La bufera sul tartufo nero si-tartufo nero no li ha appena sfiorati. Loro, com’è tradizione, se stanno in disparte, silenziosi, quasi distaccati lasciando ad altri il parapiglia mediatico. Chi parla, invece, riportando il sentiment di una categoria è Piercarlo Ferrero, presidente dell’Associazione Trifulau di Canelli, sodalizio attivo da poco meno d’ottant’anni, tra i più longevi e vivaci del Piemonte.
E’ anche il patron del San Marco: dunque, vede e valuta da due angolazioni. Siamo nel sud Astigiano, patria incontrastata del bianco profumato: quand’è stagione, i tartufi che si cavano nelle fonde, sul declinare della causagne e nei boschetti ben ombreggiati sono una delizia.

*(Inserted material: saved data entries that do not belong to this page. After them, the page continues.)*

(* ===== verification/PfsIoctl.v ===== *)
(** * PfsIoctl: control codes and file attributes of the pfs module

    iop/hdd/pfs/src/pfs_fioctl.c.  The attributes of a file are entries
    (kLen, vLen, aLen, key and value) in the 1024-byte block after its inode;
    an entry is named by its offset. *)

From stdpp Require Import base numbers list gmap.
From Stdlib Require Import ZArith Lia.
From S2P Require Import Prelude ApaState PfsState PfsCache PfsBitmap PfsInode PfsDir PfsSuper Pfs PfsFio PfsOps.

Open Scope Z_scope.
Open Scope c_scope.

(** ** [pfs_aentry_t] at byte [o] *)

Definition ae_kLen (b : buf) (o : nat) : Z := get8 b o.
Definition ae_vLen (b : buf) (o : nat) : Z := get8 b (o + 1).
Definition ae_aLen (b : buf) (o : nat) : Z := get16 b (o / 4) 1.
Definition ae_str (b : buf) (o k n : nat) : list Z := map (fun j => get8 b (o + 4 + k + j)) (seq 0 n).
Definition set_ae (o : nat) (k v a : Z) (b : buf) : buf := set16 (o / 4) 1 a (set8 (o + 1) v (set8 o k b)).
Definition set_ae_aLen (o : nat) (a : Z) : buf -> buf := set16 (o / 4) 1 a.
Definition put_bytes_at (o : nat) (bs : list Z) (b : buf) : buf :=
  foldl (fun b kc => set8 (o + kc.1) kc.2 b) b (zip (seq 0 (length bs)) bs).

(** [(kLen + vLen + 7) & ~3] *)
Definition entryLen (k v : Z) : Z := Z.land (k + v + 7) (-4).

(** What the loop of [getAentry] does with the entry at [o]: [None] is the
    return of NULL, [Some (inl _)] an entry and the block, [Some (inr _)] the
    new [aentryLast]. *)
Definition aentryStep (mode : Z) (key : list Z) (fullsize : Z) (b : buf) (o : nat) (last : option nat)
  : option ((nat * buf) + option nat) :=
  let kLen := Z.of_nat (length key) in
  let same := (kLen =? ae_kLen b o) && bool_decide (ae_str b o 0 (length key) = key) in
  let used := entryLen (ae_kLen b o) (ae_vLen b o) in
  if ae_aLen b o <? used then None
  else if mode =? 0 then Some (if same then inl (o, b) else inr last)
  else if mode =? 1 then
    if (ae_kLen b o =? 0) && (fullsize <=? ae_aLen b o) then Some (inl (o, b))
    else if ae_aLen b o - used <? fullsize then Some (inr last)
    else Some (inl (o, b))
  else if same then
    match last with
    | Some l => Some (inl (o, set_ae_aLen l (ae_aLen b l + ae_aLen b o) b))
    | None => Some (inl (o, set_ae o 0 0 (ae_aLen b o) b))
    end
  else Some (inr (Some o)).

(** The loop runs while the end of the block lies before the entry. *)
Fixpoint aentryLoop (fuel : nat) (mode : Z) (key : list Z) (fullsize : Z) (b : buf) (o : nat) (last : option nat)
  : outcome unit (option (nat * buf)) :=
  match fuel with
  | O => NoFuel
  | S n =>
      if (1024 <? o)%nat then
        if (1024 <? o + 4)%nat then Undef
        else
          match aentryStep mode key fullsize b o last with
          | None => Done None tt
          | Some (inl r) => Done (Some r) tt
          | Some (inr last') => aentryLoop n mode key fullsize b (o + Z.to_nat (ae_aLen b o)) last'
          end
      else Done None tt
  end.

(** [strlen(value)] of a NULL [value] reads the bytes at address 0, where the
    console has memory: [low] is the string there. *)
Definition getAentryIn (low : list Z) (fuel : nat) (b : buf) (key : list Z) (value : option (list Z)) (mode : Z)
  : outcome unit (option (nat * buf)) :=
  let fullsize := entryLen (Z.of_nat (length key)) (Z.of_nat (length (default low value))) in
  aentryLoop fuel mode key fullsize b 0 None.

(** Entries at [*offset], up to one that is used: the key length, key, value
    and the offset after it. *)
Fixpoint attrReadLoop (fuel : nat) (b : buf) (offset : Z) : outcome unit (Z * list Z * list Z * Z) :=
  match fuel with
  | O => NoFuel
  | S n =>
      let o := Z.to_nat offset in
      if (1024 <? o + 4)%nat then Undef
      else
        let k := ae_kLen b o in
        let v := ae_vLen b o in
        if 1024 <? offset + 4 + k + v then Undef
        else
          let key := ae_str b o 0 (Z.to_nat k) in
          let value := ae_str b o (Z.to_nat k) (Z.to_nat v) in
          let offset := u32 (offset + ae_aLen b o) in
          if nz k then Done (k, key, value, offset) tt
          else if offset <? 1024 then attrReadLoop n b offset
          else Done (k, key, value, offset) tt
  end.

(** The argument of [pfsFioIoctl2]: [arg] as the command reads it. *)
Inductive ioctlArg :=
  | PNone
  | PInt (v : Z)
  | PAttr (key value : list Z)
  | PKey (key : list Z).

(** What the command leaves in the caller's buffer. *)
Inductive ioctlOut :=
  | ONone
  | OValue (value : list Z)
  | OAttr (key value : list Z).

Section Ioctl.
Context {D : Type} `{BlockDevice D} `{BlockFiles D}.
Context (low : list Z).
Notation MW := (M (pfs_world D)).
Notation MP := (M (pfs_st D)).

Definition pure_op {A} (o : outcome unit A) : MP A := fun s =>
  match o with Done a _ => Done a s | Undef => Undef | NoFuel => NoFuel end.

(** The entry, with the block changed when one is deleted. *)
Definition getAentry (clink : nat) (key : list Z) (value : option (list Z)) (mode : Z) : MP (option nat) :=
  b <- pdata clink ;;
  r <- pure_op (getAentryIn low 300 b key value mode) ;;
  match r with
  | None => ret None
  | Some (o, b') => dmod clink (fun _ => b') ;;; ret (Some o)
  end.

(** The unused part of the entry at [o], the one it becomes, and the block. *)
Definition addAttr (o : nat) (key value : list Z) (b : buf) : buf :=
  let tmp := if ae_kLen b o =? 0 then ae_aLen b o
             else u32 (ae_aLen b o - entryLen (ae_kLen b o) (ae_vLen b o)) in
  let b := set_ae_aLen o (ae_aLen b o - tmp) b in
  let n := (o + Z.to_nat (ae_aLen b o))%nat in
  put_bytes_at (n + 4) (key ++ value)
    (set_ae n (Z.of_nat (length key)) (Z.of_nat (length value)) tmp b).

Definition ioctl2AttrAdd (clink : nat) (key value : list Z) : MP Z :=
  if (256 <=? length key)%nat || (256 <=? length value)%nat then ret (- EINVAL)
  else if (length key =? 0)%nat || (length value =? 0)%nat then ret (- EINVAL)
  else
    e <- getAentry clink key None 0 ;;
    match e with
    | Some _ => ret (- EEXIST)
    | None =>
        e <- getAentry clink key (Some value) 1 ;;
        match e with
        | None => ret (- ENOSPC)
        | Some o => dmod clink (addAttr o key value) ;;; pdirty clink ;;; ret 0
        end
    end.

Definition ioctl2AttrDelete (clink : nat) (key : list Z) : MP Z :=
  e <- getAentry clink key None 2 ;;
  match e with
  | None => ret (- ENOENT)
  | Some _ => pdirty clink ;;; ret 0
  end.

Definition ioctl2AttrLoopUp (clink : nat) (key : list Z) : MP (Z * ioctlOut) :=
  e <- getAentry clink key None 0 ;;
  match e with
  | Some o =>
      b <- pdata clink ;;
      ret (ae_vLen b o, OValue (ae_str b o (Z.to_nat (ae_kLen b o)) (Z.to_nat (ae_vLen b o))))
  | None => ret (- ENOENT, ONone)
  end.

(** The result, the attribute and the new offset. *)
Definition ioctl2AttrRead (fuel clink : nat) (offset : Z) : MP (Z * ioctlOut * Z) :=
  if 1024 <=? offset then ret (0, ONone, offset)
  else
    b <- pdata clink ;;
    let* (k, key, value, offset) := pure_op (attrReadLoop fuel b offset) in
    ret (k, OAttr key value, offset).

Definition ioctl2Attr (fuel clink : nat) (cmd : Z) (arg : ioctlArg) (offset : Z) : MP (Z * ioctlOut * Z) :=
  c <- pget clink ;;
  m <- pmount clink ;;
  let* (flink, rv) := pfsCacheGetData m (u16 (pc_sub c)) (u32 (pc_sector c + 1)) PFS_CACHE_FLAG_NOTHING in
  match flink with
  | None => ret (rv, ONone, offset)
  | Some q =>
      let* (rv, out, offset) :=
        (if cmd =? PIOCATTRADD then
           match arg with PAttr k v => r <- ioctl2AttrAdd q k v ;; ret (r, ONone, offset) | _ => undef end
         else if cmd =? PIOCATTRDEL then
           match arg with PKey k => r <- ioctl2AttrDelete q k ;; ret (r, ONone, offset) | _ => undef end
         else if cmd =? PIOCATTRLOOKUP then
           match arg with PKey k => let* (r, o) := ioctl2AttrLoopUp q k in ret (r, o, offset) | _ => undef end
         else ioctl2AttrRead fuel q offset) in
      pfsCacheFree (Some q) ;;;
      ret (rv, out, offset)
  end.

Definition pfsFioIoctl : MW Z := ret (-1).

(** The mounts are looked for by slot numbers. *)
Definition pfsFioDevctlCloseAll : MW unit :=
  w <- get ;;
  for_ (seq 0 (Z.to_nat (maxOpen w)))
    (fun i (_ : unit) =>
       s <- pslot i ;;
       match ps_fd s with Some _ => pfsFioCloseFileSlot i | None => ret tt end) tt ;;;
  for_ (range 0 (Z.to_nat (maxOpen w)))
    (fun i (_ : unit) =>
       m <- pfsGetMountedUnit i ;;
       match m with Some m => pfs_op (pfsCacheFlushAllDirty m) | None => ret tt end) tt.

(** Deleting the semaphore leaves none. *)
Definition pfsFioDeinit : MW Z :=
  pfsFioDevctlCloseAll ;;;
  modify (with_psema None) ;;;
  ret 0.

Definition devctlFsckStat (m : nat) (mode : Z) : MP Z :=
  let* (clink, rv) := pfsCacheAllocClean in
  match clink with
  | None => ret rv
  | Some c =>
      rv <- pfsFsckStat m c PFS_FSCK_STAT_ERRORS_FIXED mode ;;
      pfsCacheFree (Some c) ;;;
      ret rv
  end.

Definition m_set_ids (uid gid : Z) (x : pfs_mount_t) : pfs_mount_t :=
  mkMount (m_fd x) (m_flags x) (m_total_sector x) (m_zfree x) (m_sector_scale x) (m_inode_scale x) (m_zsize x)
    (m_num_subs x) (m_root_dir x) (m_log x) (m_current_dir x) (m_lastError x) uid gid (m_free_zone x).

(** [arg]: the u16 that the set commands read. *)
Definition pfsFioDevctl (f : nat) (cmd : Z) (arg : option Z) : MW Z :=
  with_mount f (fun m =>
    x <- pfs_op (mget m) ;;
    if cmd =? PDIOC_ZONESZ then ret (s32 (m_zsize x))
    else if cmd =? PDIOC_ZONEFREE then ret (s32 (m_zfree x))
    else if cmd =? PDIOC_CLOSEALL then pfsFioDevctlCloseAll ;;; ret 0
    else if cmd =? PDIOC_CLRFSCKSTAT then pfs_op (devctlFsckStat m PFS_MODE_REMOVE_FLAG)
    else if cmd =? PDIOC_GETFSCKSTAT then pfs_op (devctlFsckStat m PFS_MODE_CHECK_FLAG)
    else if cmd =? PDIOC_SETUID then
      match arg with Some v => pfs_op (mmod m (fun x => m_set_ids (u16 v) (m_gid x) x)) ;;; ret 0 | None => undef end
    else if cmd =? PDIOC_SETGID then
      match arg with Some v => pfs_op (mmod m (fun x => m_set_ids (m_uid x) (u16 v) x)) ;;; ret 0 | None => undef end
    else if cmd =? PDIOC_SHOWBITMAP then pfs_op (pfsBitmapShow m) ;;; ret 0
    else ret (- EINVAL)).

Definition pfsFioIoctl2 (fuel f : nat) (cmd : Z) (arg : ioctlArg) : MW (Z * ioctlOut) :=
  x <- pfile f ;;
  if nz (Z.land (f_mode x) O_DIROPEN) && (cmd =? PIOCATTRREAD) then ret (- EISDIR, ONone)
  else if (Z.land (f_mode x) O_WRONLY =? 0) && negb (cmd =? PIOCATTRLOOKUP) && negb (cmd =? PIOCATTRREAD)
  then ret (- EACCES, ONone)
  else
    i <- pprivdata f ;;
    rv <- pfsFioCheckFileSlot i ;;
    if rv <? 0 then ret (rv, ONone)
    else
      s <- pslot i ;;
      clink <- slot_clink s ;;
      m <- pfs_op (pmount clink) ;;
      let* (rv, out) :=
        (if cmd =? PIOCALLOC then
           match arg with PInt v => r <- pfs_op (pfsAllocZones fuel clink v 1) ;; ret (r, ONone) | _ => undef end
         else if cmd =? PIOCFREE then pfs_op (pfsFreeZones clink) ;;; ret (rv, ONone)
         else if (cmd =? PIOCATTRADD) || (cmd =? PIOCATTRDEL) || (cmd =? PIOCATTRLOOKUP) || (cmd =? PIOCATTRREAD) then
           let* (rv, out, offset) := pfs_op (ioctl2Attr fuel clink cmd arg (ps_aentryOffset s)) in
           pslotmod i (set_aentryOffset offset) ;;;
           ret (rv, out)
         else ret (- EINVAL, ONone)) in
      pfs_op (flush_if_writeable m) ;;;
      rv <- pfsFioCheckForLastError m rv ;;
      SignalSema ;;;
      ret (rv, out).
End Ioctl.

Quando, invece, l’inverno avanza e la terra si rassoda, i tabui in uscita per sgranchirsi le zampe annusano il tartufo nero. Che da queste parti, tra gennai e aprile, prende il nome di “Moscato”. Conosciuto come “Tuber brumale var. moschatum De Ferry” ha un profumo intenso, piccante di muschio e sottobosco. Si può consumare crudo, grattato sui primi, ma anche cotto ottimo con brasati e stufati.
“E’ un prodotto che, seppur non paragonabile al bianco, si caratterizza con forza in cucina – conferma Piercarlo Ferrero -. Il tartufo nero Moscato è particolarmente gradito dagli stranieri. E’ vero che il suo valore commerciale è relativo, ma la valenza nella gastronomia è importante”.